The existence of Dark Matter is a long-standing puzzle in our universe. Dark Matter makes up about a quarter of our universe, yet it does not interact significantly with ordinary matter. The existence of Dark Matter has been confirmed by a series of astrophysical and cosmological observations, including in the stunning recent pictures from James Webb Space Telescope. However, up to date, no experimental observation of dark matter has been reported. The existence of Dark Matter has been a question that high energy and astrophysicists around the world has been investigating for decades.
"This is the reason we do research in basic science, probing the deepest mysteries of the universe. The Large Hadron Collider at CERN is the largest experiment ever built, and particle collisions creating big-bang like condition can be exploited to look for hints of dark matter," says Professor Deepak Kar, from the School of Physics at the University of the Witwatersrand in Johannesburg, South Africa.
Working at the ATLAS experiment at CERN, Kar and his former PhD student, Sukanya Sinha (now a postdoctoral researcher at the University of Manchester), has pioneered a new way of searching for Dark Matter. Their research has been published in the journal, Physics Letters B.
"There have been plethora of collider searches for Dark Matter over the past few decades so far have focused on weakly interacting massive particles, termed WIMPs," says Kar. "WIMPS is one class of particles that are hypothesised to explain Dark Matter as they do not absorb or emit light and don't interact strongly with other particles. However, as no evidence of WIMPS' has been found so far, we realised that the search for Dark Matter needed a paradigm shift."
"What we were wondering, was whether Dark Matter particles actually are produced inside a jet of standard model particles," said Kar.This led to the exploration of a new detector signature known as semi-visible jets, which scientists never looked at before.

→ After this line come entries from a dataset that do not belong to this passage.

(* ===== verification/ConfigProps.v ===== *)
(** * Properties of the configuration *)

From S2P Require Import Prelude GoStrings Encoding GoNet GoFloat Json GoParse Document JsonText.
From S2P Require Import Types Registration Config.

#[local] Open Scope string_scope.
#[local] Open Scope list_scope.
#[local] Open Scope nat_scope.
#[local] Open Scope go_scope.

(** ** Calls that succeed *)

Lemma result_bind_Ok {A B} (m : result A) (k : A → result B) y :
  result_bind m k = Ok y ↔ ∃ x, m = Ok x ∧ k x = Ok y.
Proof. destruct m as [e|x]; cbn; [split; [done|by intros (x & [=] & _)]|]. split; [by eexists|by intros (x' & [= <-] & ?)]. Qed.

Lemma require_Ok b msg x : require b msg = Ok x ↔ b = true.
Proof. destruct b, x; cbn; split; congruence. Qed.

Lemma all_positive_Ok checks x : all_positive checks = Ok x ↔ Forall (λ p, 0 < p.1)%Z checks.
Proof.
  destruct x. induction checks as [|[v n] checks IH]; cbn; [done|]. rewrite Forall_cons. cbn.
  destruct (v <=? 0)%Z eqn:E; reflect_bools; [split; [done|by intros [? _]; lia]|].
  rewrite IH. split; [done|by intros [_ ?]].
Qed.

(** Takes a chain of calls that succeeded apart. *)
Ltac succeed H :=
  repeat match type of H with
  | result_bind _ _ = _ =>
      let x := fresh "x" in let E := fresh "E" in apply result_bind_Ok in H as (x & E & H); succeed E
  end.

Section props.
Context `{UnicodeTables}.

(** ** Valid configurations *)

(** What the checks guarantee the rest of the gateway about its configuration. *)
Record config_valid (c : Config) : Prop := {
  cv_db : blank c.(c_DBURL) = false;
  cv_tls : blank c.(c_TLSCertPath) = blank c.(c_TLSKeyPath);
  cv_positive : Forall (λ n, 0 < n)%Z
    [c.(c_RateDefault); c.(c_RateBurst); c.(c_CircuitThreshold); c.(c_RetryMax); c.(c_DBMaxOpenConns);
     c.(c_DBMaxIdleConns); c.(c_AuditRetentionDays); c.(c_DBConnMaxLifetime); c.(c_AuditCleanupInterval)];
  cv_shutdown : (0 < c.(c_ShutdownTimeout) <= 120 * second)%Z;
  cv_nats : c.(c_CruveroEnabled) = true → blank c.(c_NATSURL) = false;
  cv_nats_tls : c.(c_NATSTLSEnabled) = true →
    Forall (λ s, blank s = false) [c.(c_NATSTLSCert); c.(c_NATSTLSKey); c.(c_NATSTLSCa)];
  cv_cors : c.(c_CORSEnabled) = true → c.(c_CORSAllowedOrigins) ≠ [];
  cv_backend : c.(c_RateLimitBackend) ∈ ["memory"; "dragonfly"; "nats"; ""];
  cv_dragonfly : c.(c_RateLimitBackend) = "dragonfly" → blank c.(c_DragonflyURL) = false;
  cv_nats_limits : c.(c_RateLimitBackend) = "nats" → c.(c_CruveroEnabled) = true;
  cv_mode : c.(c_AdminMode) ∈ ["standalone"; "integrated"];
  cv_integrated : c.(c_AdminMode) = "integrated" → blank c.(c_PlatformServiceToken) = false;
  cv_dev : c.(c_AdminMode) = "standalone" → c.(c_AdminDevMode) = true →
    c.(c_AdminEnabled) = true ∧
    Contains (ToLower (TrimSpace c.(c_GatewayID))) "prod" = false ∧
    Contains (ToLower (TrimSpace c.(c_GatewayID))) "staging" = false;
  cv_admin : c.(c_AdminMode) = "standalone" → c.(c_AdminEnabled) = true → c.(c_AdminDevMode) = false →
    blank c.(c_AdminOIDCClientID) = false ∧ blank c.(c_OIDCIssuer) = false ∧ c.(c_AdminSessionKey) ≠ emptyKey;
  cv_search : c.(c_SearchEngine) ∈ [""; "substring"; "bm25"; "vector"; "hybrid"];
  cv_device : c.(c_DeviceFlowEnabled) = true →
    Forall (λ s, blank s = false)
      [c.(c_DeviceFlowIDPDeviceURL); c.(c_DeviceFlowIDPTokenURL); c.(c_DeviceFlowClientID)];
}.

High energy collisions of protons often result in production of collimated spray of particles, collected in what is termed as jets, from decay of ordinary quarks or gluons. Semi-visible jets would arise when hypothetical dark quarks decay partially to Standard-Model quarks (known particles) and partially to stable dark hadrons (the "invisible fraction"). Since they are produced in pairs, typically along with additional Standard-Model jets, the imbalance of energy or the missing energy in the detector arises when all the jets are not fully balanced. The direction of the missing energy is often aligned with one of the semi-visible jets.
This makes searches for semi-visible jets very challenging, as this event signature can also arise due to mis-measured jets in the detector. Kar and Sinha's new way of looking for Dark Matter opens up new directions into looking for the existence of Dark Matter.
"Even though my PhD thesis does not contain a discovery of Dark Matter, it sets the first and rather stringent upper bounds on this production mode, and already inspiring further studies," says Sinha.